Tom Dooley est incarné par un jeune acteur Michael Landon qui accédera à la célébrité dans le rôle de Charles Ingalls, le père de famille de La petite maison dans la prairie (1974-1983). Son jeu est assez neutre et c’est sans problème que Richard Rust, dans le rôle de Country Boy, lui ravit la vedette. Chacune des apparitions, Rust apporte un peu de décalage et de folie dans la scène. A signaler enfin une séquence de bagarre entre Dooley et Grayson dans les ruines calcinées d’une maison d’une grande efficacité. Allez fait ta prière et verse une larme amis DVDphiles…
Fernand Garcia
Fais ta prière Tom Dooley est édité pour la première fois en DVD en version intégrale dans une édition spéciale sous fourreau dans la Western de Légende de Sidonis/Calysta avec en supplément une présentation par Bertrand Tavernier (19 mn) qui revient longuement sur la carrière de Ted Post, et une autre par Patrick Brion qui replace le film dans l’histoire du western et dans l’année de sa sortie en salles 1959 (14 mn). Une section sympathique regroupe plusieurs versions de la chanson Tom Dooley, celle du film par The Kingston Trio, l’adaptation française des Compagnons de la Chanson, mais aussi d’autres formidables par Neil Young, Frank Proffitt et la dernière par Johnny Rivers, enfin une galerie de photos et d’affiches complète l’ensemble.

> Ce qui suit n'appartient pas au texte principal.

(* ===== verification/TimeOps.v ===== *)
(** string.c: the conversions between strings and times.  strptime(3),
    mktime(3), localtime_r(3) and strftime(3) depend on the locale and the time
    zone of the system; they are the operations of the class [Clock]. *)

From S2P Require Import Prelude Types Machine StringOps RegexOps.

Open Scope Z_scope.

(** [strptime] gives the broken-down time or a null pointer, [strftime] the
    text, empty when it does not fit. *)
Class Clock := {
  tm : Type;
  strptime : bytes → bytes → option tm;
  mktime : tm → Z;
  localtime_r : Z → tm;
  strftime : bytes → tm → bytes
}.

Section time.
Context `{Regex} `{Clock}.

Definition TIME_PATTERN : bytes :=
  B "^([0-9]{1,2} [A-Za-z]{3} [0-9]{4} [0-9]{2}:[0-9]{2}:[0-9]{2}) ([+-][0-9][0-9])([0-9][0-9])$".

(** atoi(3) of a string object. *)
Definition atoi_of (s : ptr) : M Z :=
  st ← get_str s; t ← c_str (str_value st); mret (to_signed 32 (fst (strtol t))).

(** The offset is computed and not used. *)
Definition str_to_time (dest src : ptr) : M Z :=
  func (auto_str (λ buf, auto_str (λ offset_hours, auto_str (λ offset_mins, body (
    r ← str_str_regex src (Some (CLit TIME_PATTERN 0)) [buf; offset_hours; offset_mins];
    when (r <? 0) (throw "invalid time string");;
    b ← get_str buf;
    text ← c_str (str_value b);
    match strptime text (B "%d %b %Y %T") with
    | None => throw "unable to convert time string"
    | Some result =>
        set_var dest (mktime result);;
        _ ← atoi_of offset_hours;
        _ ← atoi_of offset_mins;
        mret tt
    end))))).

(** [tloc] is null when it is [None]. *)
Definition str_time (dest : ptr) (tloc : option Z) (format : option cptr) : M Z := func (body (
  t ← match tloc with
      | Some t => mret t
      | None => r ← syscall "time" []; mret (sys_ret r)
      end;
  f ← c_str format;
  let text := strftime f (localtime_r t) in
  when (bool_decide (text = []) || (229 <=? Z.of_nat (length text))) (throw "date format error");;
  try_ (str_cpy dest (Some (CLit text 0))))).

Definition str_from_localtime (dest : ptr) (tloc : option Z) : M Z := func (body (
  try_ (str_time dest tloc (Some (CLit (B "%d %b %Y %r") 0))))).

Definition str_from_time (dest : ptr) (tloc : option Z) : M Z := func (body (
  try_ (str_time dest tloc (Some (CLit (B "%d %b %Y %T %z") 0))))).

End time.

Fais ta prière Tom Dooley (The Legend of Tom Dooley) un film de Ted Post avec Michael Landon, Jo Morrow, Jack Hogan, Richard Rust, Dee Pollock, Ken Lynch, Howard Wright, Ralph Moody, John Cliff… Scénario : Stan Shpetner. Directeur de la photographie : Gilbert Warrenton. Décors : Don Ament. Montage : Robert S. Eisen. Musique : Ronald Stein. Producteur : Stan Shpetner. Production : Shpetner Production – Columbia Pictures. Etats-Unis. 1959. 79 mn. Noir et blanc. Format image : 1.37 : 1. Image et son restaurés, version VOST et VF. Tous Publics.